The list of benefits from a healthy diet is already long. Not only can good nutrition prevent disease and illness ranging from skin conditions to cardiovascular disease, but it can also bring vitality, energy, and a positive outlook by many accounts. Whether you think of the benefits in terms of prevention or contributing to a good quality of life, eating well brings benefits to you in both body and mind.
A recent study has added another item to the long list of contributions to your health: preventing hearing loss. Although the connection between a healthy diet and other factors might seem obvious to researchers, this newly found relationship warrants further exploration. How exactly does a healthy diet promote better hearing? Before turning to that crucial question, let’s investigate the study itself.
Using a colossal data set of 80,000 women over 26 years, Dr. Sharon Curhan at the Channing Division of Network Medicine at Brigham and Women’s. Hospital and Harvard Medical School in Boston led a team of researchers to understand how these women’s hearing changed over time.
Their study was published in The Journal of Nutrition to communicate not only to hearing health professionals but also to nutritionists and dieticians about the newfound potential benefits of good eating habits. The women in the study were between the ages of 25 and 42 when the study began in 1989, and the Nurses’ Health Study was able to keep up with a remarkable number of these enrolled participants as they changed over time. This information has informed countless studies, but the information on diet and hearing is particularly useful due to the long-term effects of healthy eating.
Three healthy diets were under investigation: Dietary Approaches to Stop Hypertension (DASH), the Alternate Mediterranean Diet (AMED), and Alternative Healthy Eating Index (AHEI). All three diets emphasized whole grains, fresh fruits and vegetables, nuts, and legumes. These dietary plans instruct their adherents to limit intake of red meats, sugars, and saturated fats. In addition to these general guidelines, DASH instructs its adherents to keep sodium intake low and fiber intake high. On the other hand, AMED emphasizes plenty of fish, olive oil, and even permits a glass of red wine.
Each of these diets had a strong relationship with lower rates of hearing loss for some subgroups within the study. However, for the entire study group, those whose diets most strictly adhered to AMED showed a 30 percent lower risk of moderate-to-severe hearing loss, and DASH had a 29 percent lower risk.
How do the study’s authors theorize this relationship?

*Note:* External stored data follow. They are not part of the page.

(** * Service Fusion -> GoHighLevel sync: a shallow embedding and its properties

    The development follows the layout of the repository:

    - [Py]       the fragments of the Python runtime the code relies on
                 (exceptions, truthiness, [str.replace], [datetime]);
    - [Config]   [app/config.py]: the settings and the status-to-stage table;
    - [SFCustomer], [SFJob], [SFEstimate]   [app/models/*.py];
    - [GHL]      the Target's dicts, the requests of the client and the
                 interface of the Target service;
    - [Eff], [slack_notifier]   the world, the monad of the effectful code and
                 [app/error_handler.py]'s notifier;
    - [state_manager]   [app/utils/state.py]: the cursor store;
    - [sf_client]       [app/services/sf_client.py]: the paged listers;
    - [ghl_client]      [app/services/ghl_client.py]: the Target client;
    - [main]     [app/main.py]: customer sync, conversion detection, the
                 opportunity matcher and the three polling passes;
    - [MemTarget], [Fixture]   an in-memory Target and the records of the
                 closed examples;
    - [Spec]     the vocabulary of the statements;
    - [sf_intake]   the customer search and the phone clean-up of the intake
                 endpoints ([sf_client.find_customer_by_email_or_phone],
                 [upload_contact_to_service_fusion],
                 [sync_ghl_to_service_fusion]);
    - [Scenario] further worlds and records for the closed examples.

    Effects are explicit.  A computation of type [M A] takes the world (the
    Target service, the log of Target calls, the Slack log, the state file and
    the clock) and returns a result or a raised exception together with the
    new world.  The two remote services are interfaces: the Source is a
    read-only table of page responses, the Target is any state machine
    answering the seven HTTP requests the client issues.

    Modelling conventions.  A naive [datetime] is the number of microseconds
    since 0001-01-01T00:00:00 as an unbounded [Z]; Python's MINYEAR/MAXYEAR
    range (and the [OverflowError] at its borders) is not represented.
    [datetime.fromisoformat] is a parameter of the development (its accepted
    language differs between Python versions); [Py.basic_fromisoformat] is an
    executable instance for the formats
    YYYY-MM-DD[*HH[:MM[:SS[.fff[fff]]]]][+HH:MM], used in the closed examples.
    Strings are byte strings. *)

From Stdlib Require Import ZArith List String Ascii Bool Lia.
From stdpp Require Import base tactics option list gmap strings pretty.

One of the benefits of big data is the ability to see patterns within entire populations of people, and when a study deems this relationship to be “statistically significant,” it means that the result is not due to some other error or confounding factor. However, big data is less effective at predicting outcomes for any individual, nor can it explain how two things are connected. In the case of healthy eating and hearing loss, more research is necessary.
Some of the theories by top scholars suggest that the relationship might have to do with more oxygen flowing to the ears, giving the tiny hairlike organelles of the cochlea, or stereocilia, the resources they need to survive and to thrive. Others postulate that the relationship has to do with inflammation and the regenerative role of antioxidants.
While these experts continue to devise studies that can explain how a healthy diet is connected to lower risk of hearing loss, it doesn’t hurt to take steps in the direction of better nutrition. Not only can the AMED, DASH, and AHEI dietary plans help you lower that risk, but they can also prevent a wide range of other diseases and illnesses. The parameters of these diets allow a cornucopia of delicious foods, so you don’t need to worry about depriving yourself of the gastronomic pleasures!
When you are eating a variety of foods that fall within the guidelines of these diets, you might find new dishes that you enjoy, and your cravings for some of the unhealthy foods on the list might wane.